O carro a gasolina que mais bebe é o Lamborghini Aventador 6.5-­48V -- ao menos na cidade, onde faz meros 3,3 quilômetros por litro. É o que diz o Inmetro em sua mais recente tabela do Programa Brasileiro de Etiquetagem, de 2016.

Na primeira semana de abril, segundo a ANP (Agência Nacional do Petróleo, Gás Natural e Biocombustíveis), o litro mais caro da gasolina no Brasil custava R$ 4,999.

Uma volta na Terra pela Linha do Equador -- caminho um pouco mais longo do que pelos polos -- tem 40.075,16 quilômetros.

O que tudo isso quer dizer? Bem, esses dados significam que, se o dono do carro mais beberrão usasse a gasolina brasileira mais cara para dar uma volta no mundo pelo caminho mais extenso -- ou seja, o pior cenário possível --, ele precisaria de R$ 60.707,80 para comprar 12.143,98 litros de combustível.

(Ah, ele também teria de esperar que o carro andasse sobre as águas dos oceanos, mas me permitam essa licença poética.)

E neste pior cenário, no primeiro trimestre de 2017, a Câmara dos Deputados seria capaz de dar uma volta no globo a cada 32 horas e 15 minutos, aproximadamente.

O ressarcimento de combustível dos deputados nos primeiros 90 dias do ano totalizou R$ 3.585.668,51 -- média diária de R$ 39.840,76. Considerando que 491 parlamentares gozaram do benefício no período, o valor por cabeça deu R$ 81,14 a cada 24 horas.

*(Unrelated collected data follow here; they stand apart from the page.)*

(* ===== verification/ReplayBuffer.v ===== *)
(** * Replay buffer

    [src/tidehunter/src/replay_buffer.rs]: the writes of every cell, accumulated
    during WAL replay.  A cell's buffer holds its writes in WAL order. *)

From Stdlib Require Import ZArith Lia List Sorting.Sorted.
From stdpp Require Import base tactics list gmap strings.
From S2P Require Import Prelude BTree Bytes Position Cell Layout KeyShape WalEntry Flat IndexTable.

Local Open Scope Z_scope.

(** ** [replay_buffer.rs] *)

Notation CellReplayBuffer := (list entry).

Inductive KsReplayBuffer :=
| KsInteger (cells : list CellReplayBuffer)
| KsBytes (cells : gmap (list Z) CellReplayBuffer).

Notation ReplayBuffer := (list KsReplayBuffer).

Definition ks_buffer_new (ksd : KeySpaceDesc) : KsReplayBuffer :=
  match ks_key_type ksd with
  | Uniform config => KsInteger (replicate (Z.to_nat (num_cells config ksd)) [])
  | PrefixedUniform _ => KsBytes ∅
  end.

Definition replay_buffer_new (shape : list KeySpaceDesc) : ReplayBuffer := List.map ks_buffer_new shape.

(** [self.cell_mut(ks, cell).push(e)] *)
Definition cell_push (b : ReplayBuffer) (ks : KeySpace) (cell : CellId) (e : entry) : outcome ReplayBuffer :=
  k ← expect (b !! Z.to_nat ks) "index out of bounds";
  match k, cell with
  | KsInteger v, CellInteger idx =>
      buf ← expect (v !! Z.to_nat idx) "index out of bounds";
      Ok (<[Z.to_nat ks := KsInteger (<[Z.to_nat idx := buf ++ [e]]> v)]> b)
  | KsBytes m, CellBytes c => Ok (<[Z.to_nat ks := KsBytes (<[c := default [] (m !! c) ++ [e]]> m)]> b)
  | _, _ => Panic "CellId variant does not match per-keyspace storage type"
  end.

Definition replay_insert (b : ReplayBuffer) (ks : KeySpace) (cell : CellId) (key : list Z) (position : WalPosition) :
    outcome ReplayBuffer :=
  cell_push b ks cell (key, iwp_new_modified position).

Definition replay_remove (b : ReplayBuffer) (ks : KeySpace) (cell : CellId) (key : list Z) (position : WalPosition) :
    outcome ReplayBuffer :=
  cell_push b ks cell (key, iwp_new_removed position).

Definition replay_drop_cells (b : ReplayBuffer) (ks : KeySpace) (from_cell to_cell : CellId) :
    outcome ReplayBuffer :=
  k ← expect (b !! Z.to_nat ks) "index out of bounds";
  match k, from_cell, to_cell with
  | KsInteger v, CellInteger from, CellInteger to =>
      let len := Z.of_nat (length v) in
      let end_ := Z.min to (Z.max 0 (len - 1)) in
      if (from <=? end_ + 1) && (end_ + 1 <=? len) then
        Ok (<[Z.to_nat ks := KsInteger (imap (fun i slot =>
               if (from <=? Z.of_nat i) && (Z.of_nat i <=? end_) then [] else slot) v)]> b)
      else Panic "slice index out of range"
  | KsBytes m, CellBytes from, CellBytes to =>
      Ok (<[Z.to_nat ks := KsBytes (filter (fun kv => kleb from kv.1 && kleb kv.1 to = false) m)]> b)
  | _, _, _ => Panic "CellId variant does not match per-keyspace storage type"
  end.

(** The cells drained from one key space's buffer. *)
Definition ks_cells (k : KsReplayBuffer) : list (CellId * CellReplayBuffer) :=
  match k with
  | KsInteger v =>
      List.filter (fun cb => match cb.2 with [] => false | _ => true end)
        (imap (fun i buf => (CellInteger (Z.of_nat i), buf)) v)
  | KsBytes m => List.map (fun kv => (CellBytes kv.1, kv.2)) (map_to_list m)
  end.

Definition take_ks (b : ReplayBuffer) (ks_idx : nat) :
    outcome (ReplayBuffer * list (CellId * CellReplayBuffer)) :=
  k ← expect (b !! ks_idx) "index out of bounds";
  Ok (<[ks_idx := KsBytes ∅]> b, ks_cells k).

(** ** What the buffer holds for a cell *)

Definition ks_buf (k : KsReplayBuffer) (c : CellId) : list entry :=
  match k, c with
  | KsInteger v, CellInteger i => if 0 <=? i then default [] (v !! Z.to_nat i) else []
  | KsBytes m, CellBytes c => default [] (m !! c)
  | _, _ => []
  end.

Definition cell_buf (b : ReplayBuffer) (ks : nat) (c : CellId) : list entry :=
  match b !! ks with Some k => ks_buf k c | None => [] end.

(** The storage variant and size [ReplayBuffer::new] chose. *)
Definition ks_buffer_ok (ksd : KeySpaceDesc) (k : KsReplayBuffer) : Prop :=
  match ks_key_type ksd, k with
  | Uniform u, KsInteger v => Z.of_nat (length v) = num_cells u ksd
  | PrefixedUniform _, KsBytes _ => True
  | _, _ => False
  end.

Section buffer.
Context (shape : list KeySpaceDesc).

Definition buffer_ok (b : ReplayBuffer) : Prop := Forall2 ks_buffer_ok shape b.

Lemma buffer_ok_new : buffer_ok (replay_buffer_new shape).
Proof.
  unfold buffer_ok, replay_buffer_new. induction shape as [|ksd l IH]; constructor; [|done].
  unfold ks_buffer_ok, ks_buffer_new. destruct (ks_key_type ksd); [|done].
  rewrite length_replicate. apply Z2Nat.id. unfold num_cells, u64_mul, wrap64. apply Z.mod_pos_bound. lia.
Qed.

Lemma cell_buf_new ks c : cell_buf (replay_buffer_new shape) ks c = [].
Proof.
  unfold cell_buf, replay_buffer_new. change (List.map ks_buffer_new shape) with (ks_buffer_new <$> shape).
  rewrite list_lookup_fmap. destruct (shape !! ks) as [ksd|]; [|done]. cbn [fmap option_fmap option_map].
  unfold ks_buffer_new. destruct (ks_key_type ksd), c as [i|x]; try done. unfold ks_buf.
  destruct (0 <=? i); [|done]. by destruct (replicate _ _ !! Z.to_nat i) as [l|] eqn:E;
    [apply lookup_replicate in E as [-> _]|].
Qed.

Lemma buffer_ok_lookup b ks ksd :
  buffer_ok b -> shape !! ks = Some ksd -> exists k, b !! ks = Some k /\ ks_buffer_ok ksd k.
Proof. intros Hb Hk. by apply (Forall2_lookup_l _ _ _ _ _ Hb Hk). Qed.

Lemma buffer_ok_insert b ks ksd k :
  buffer_ok b -> shape !! ks = Some ksd -> ks_buffer_ok ksd k -> buffer_ok (<[ks := k]> b).
Proof.
  intros Hb Hs Hk. unfold buffer_ok. rewrite <- (list_insert_id shape ks ksd Hs). by apply Forall2_insert.
Qed.

Lemma cell_buf_insert b ks ksd k ks' c :
  buffer_ok b -> shape !! ks = Some ksd ->
  cell_buf (<[ks := k]> b) ks' c =
    if bool_decide (ks' = ks) then ks_buf k c else cell_buf b ks' c.
Proof.
  intros Hb Hs. destruct (buffer_ok_lookup b ks ksd Hb Hs) as (k0 & Hk0 & _). apply lookup_lt_Some in Hk0.
  unfold cell_buf. destruct (bool_decide_reflect (ks' = ks)) as [->|Hne].
  - by rewrite list_lookup_insert_eq.
  - by rewrite list_lookup_insert_ne.
Qed.

Lemma cell_push_ok b ks ksd c e :
  buffer_ok b -> shape !! Z.to_nat ks = Some ksd -> cell_ok ksd c ->
  exists b', cell_push b ks c e = Ok b' /\ buffer_ok b' /\
    forall ks' c', cell_buf b' ks' c' =
      if bool_decide (ks' = Z.to_nat ks) && bool_decide (c' = c) then cell_buf b ks' c' ++ [e]
      else cell_buf b ks' c'.
Proof.
  intros Hb Hs Hc. destruct (buffer_ok_lookup b _ ksd Hb Hs) as (k & Hk & Hok).
  unfold cell_push. rewrite Hk. cbn [expect mbind outcome_bind].
  unfold cell_ok, ks_buffer_ok in *. destruct (ks_key_type ksd) as [u|cfg] eqn:Ht, k as [v|m], c as [i|x]; try done.
  - destruct (lookup_lt_is_Some_2 v (Z.to_nat i) ltac:(lia)) as [buf Hbuf]. rewrite Hbuf. cbn [expect mbind outcome_bind].
    eexists. split; [reflexivity|]. split.
    { eapply buffer_ok_insert; [done|done|]. unfold ks_buffer_ok. by rewrite Ht, length_insert. }
    intros ks' c'. rewrite (cell_buf_insert b _ ksd) by done.
    destruct (bool_decide_reflect (ks' = Z.to_nat ks)) as [->|]; [|done]. cbn [andb]. unfold cell_buf. rewrite Hk. unfold ks_buf.
    destruct c' as [i'|]; [|by destruct (bool_decide_reflect (CellBytes b0 = CellInteger i))].
    destruct (bool_decide_reflect (CellInteger i' = CellInteger i)) as [[= ->]|Hne].
    + destruct (Z.leb_spec 0 i); [|lia]. rewrite list_lookup_insert_eq by (apply lookup_lt_Some in Hbuf; lia).
      by rewrite Hbuf.
    + destruct (Z.leb_spec 0 i'); [|done]. rewrite list_lookup_insert_ne; [done|]. intros E. apply Hne. f_equal. lia.
  - eexists. split; [reflexivity|]. split.
    { eapply buffer_ok_insert; [done|done|]. unfold ks_buffer_ok. by rewrite Ht. }
    intros ks' c'. rewrite (cell_buf_insert b _ ksd) by done.
    destruct (bool_decide_reflect (ks' = Z.to_nat ks)) as [->|]; [|done]. cbn [andb]. unfold cell_buf. rewrite Hk. unfold ks_buf.
    destruct c' as [i'|x']; [by destruct (bool_decide_reflect (CellInteger i' = CellBytes x))|].
    destruct (bool_decide_reflect (CellBytes x' = CellBytes x)) as [[= ->]|Hne].
    + by rewrite lookup_insert_eq.
    + rewrite lookup_insert_ne; [done|]. congruence.
Qed.

Lemma drop_cells_ok b ks ksd from to :
  buffer_ok b -> shape !! Z.to_nat ks = Some ksd -> cell_ok ksd from -> range_ordered from to ->
  exists b', replay_drop_cells b ks from to = Ok b' /\ buffer_ok b' /\
    forall ks' c', cell_buf b' ks' c' =
      if bool_decide (ks' = Z.to_nat ks) && in_cells from to c' then [] else cell_buf b ks' c'.
Proof.
  intros Hb Hs Hc Hr. destruct (buffer_ok_lookup b _ ksd Hb Hs) as (k & Hk & Hok).
  unfold replay_drop_cells. rewrite Hk. cbn [expect mbind outcome_bind].
  unfold cell_ok, ks_buffer_ok in *.
  destruct (ks_key_type ksd) as [u|cfg] eqn:Ht, k as [v|m], from as [a|a], to as [z|z]; try done; cbn in Hr.
  - set (end_ := Z.min z (Z.max 0 (Z.of_nat (length v) - 1))).
    destruct (Z.leb_spec a (end_ + 1)); [|unfold end_ in *; lia].
    destruct (Z.leb_spec (end_ + 1) (Z.of_nat (length v))); [|unfold end_ in *; lia]. cbn [andb].
    eexists. split; [reflexivity|]. split.
    { eapply buffer_ok_insert; [done|done|]. unfold ks_buffer_ok. by rewrite Ht, length_imap. }
    intros ks' c'. rewrite (cell_buf_insert b _ ksd) by done.
    destruct (bool_decide_reflect (ks' = Z.to_nat ks)) as [->|]; [|done]. cbn [andb]. unfold cell_buf. rewrite Hk. unfold ks_buf.
    destruct c' as [i|]; [|done]. cbn [in_cells]. destruct (Z.leb_spec 0 i); [|by destruct (_ && _)].
    rewrite list_lookup_imap. destruct (v !! Z.to_nat i) as [l|] eqn:El; cbn; [|by destruct (_ && _)].
    apply lookup_lt_Some in El. rewrite Z2Nat.id by done.
    replace (i <=? end_) with (i <=? z); [by destruct (_ && _)|].
    destruct (Z.leb_spec i z), (Z.leb_spec i end_); try done; unfold end_ in *; lia.
  - eexists. split; [reflexivity|]. split.
    { eapply buffer_ok_insert; [done|done|]. unfold ks_buffer_ok. by rewrite Ht. }
    intros ks' c'. rewrite (cell_buf_insert b _ ksd) by done.
    destruct (bool_decide_reflect (ks' = Z.to_nat ks)) as [->|]; [|done]. cbn [andb]. unfold cell_buf. rewrite Hk. unfold ks_buf.
    destruct c' as [|x]; [done|]. cbn [in_cells]. rewrite map_lookup_filter.
    destruct (m !! x) as [l|]; cbn; [|by destruct (_ && _)].
    by destruct (kleb a x && kleb x z); cbn.
Qed.
End buffer.


(** ** Draining a key space *)

Lemma map_imap_fst {A B C} (g : nat -> C) (h : A -> B) (l : list A) (n : nat) :
  List.map fst (imap (fun i x => (g (n + i)%nat, h x)) l) = List.map g (seq n (length l)).
Proof.
  revert n. induction l as [|x l IH]; intros n; cbn; [done|]. rewrite Nat.add_0_r. f_equal.
  rewrite <- IH. f_equal. apply imap_ext. intros i y _. cbn. do 2 f_equal. lia.
Qed.

Lemma ks_cells_spec k :
  NoDup (List.map fst (ks_cells k)) /\
  (forall c buf, In (c, buf) (ks_cells k) -> buf = ks_buf k c) /\
  forall c, ks_buf k c <> [] -> In c (List.map fst (ks_cells k)).
Proof.
  destruct k as [v|m]; cbn [ks_cells].
  - split_and!.
    + apply NoDup_filter_fst.
      pose proof (map_imap_fst (fun i => CellInteger (Z.of_nat i)) (fun buf : CellReplayBuffer => buf) v 0) as E.
      cbn [Nat.add] in E. rewrite E.
      apply NoDup_fmap_2_strong; [|apply NoDup_ListNoDup, seq_NoDup]. intros x y _ _ [= Exy]. lia.
    + intros c buf [Hin _]%filter_In. apply list_elem_of_In, elem_of_lookup_imap in Hin as (i & b & [= -> ->] & Hb).
      unfold ks_buf. destruct (Z.leb_spec 0 (Z.of_nat i)); [|lia]. by rewrite Nat2Z.id, Hb.
    + intros c. unfold ks_buf. destruct c as [i|]; [|done]. destruct (Z.leb_spec 0 i); [|done].
      destruct (v !! Z.to_nat i) as [b|] eqn:E; [|done]. intros Hne. apply in_map_iff.
      exists (CellInteger i, b). split; [done|]. apply filter_In. split; [|by destruct b].
      apply list_elem_of_In, elem_of_lookup_imap. exists (Z.to_nat i), b. split; [by rewrite Z2Nat.id|done].
  - split_and!.
    + rewrite map_map. cbn. rewrite <- (map_map fst CellBytes). apply NoDup_fmap_2_strong; [by intros x y _ _ [= ->]|].
      apply NoDup_fst_map_to_list.
    + intros c buf (y & [= <- <-] & Hy)%in_map_iff. unfold ks_buf. destruct y as [x b].
      apply list_elem_of_In, elem_of_map_to_list in Hy. cbn. by rewrite Hy.
    + intros c. unfold ks_buf. destruct c as [|x]; [done|]. destruct (m !! x) as [b|] eqn:E; [|done]. intros _.
      apply in_map_iff. exists (CellBytes x, b). split; [done|]. apply in_map_iff. exists (x, b). split; [done|].
      by apply list_elem_of_In, elem_of_map_to_list.
Qed.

Somados, os reembolsos dos dez deputados que mais pediram verba de combustível nos três primeiros meses de 2017 chegaram a R$ 179.395,25 -- quase três voltas ao redor do planeta:

    Aníbal Gomes (PMDB-CE) - R$ 18 mil
    César Halum (PRB-TO) - R$ 18 mil
    Remídio Monai (PR-RR) - R$ 18 mil
    Sinval Malheiros (PTN-SP) - R$ 18 mil
    Flaviano Melo (PMDB-AC) - R$ 17.991,94
    Nelson Marquezelli (PTB-SP) - R$ 17.981,23
    Marco Tebaldi (PSDB-SC) - R$ 17.934,96
    Enio Verri (PT-PR) - R$ 17.913,26
    Átila Lira (PSB-PI) - R$ 17.824,18
    Francisco Chapadinha (PTN-PA) - R$ 17.749,68

Cabe ressaltar: são dados apenas dos 90 primeiros dias do ano. Até o fim de dezembro o mundo ainda vai dar muitas voltas...
Se você agir sempre com dignidade pode não melhorar o mundo, mas uma coisa é certa: haverá na Terra um canalha a menos.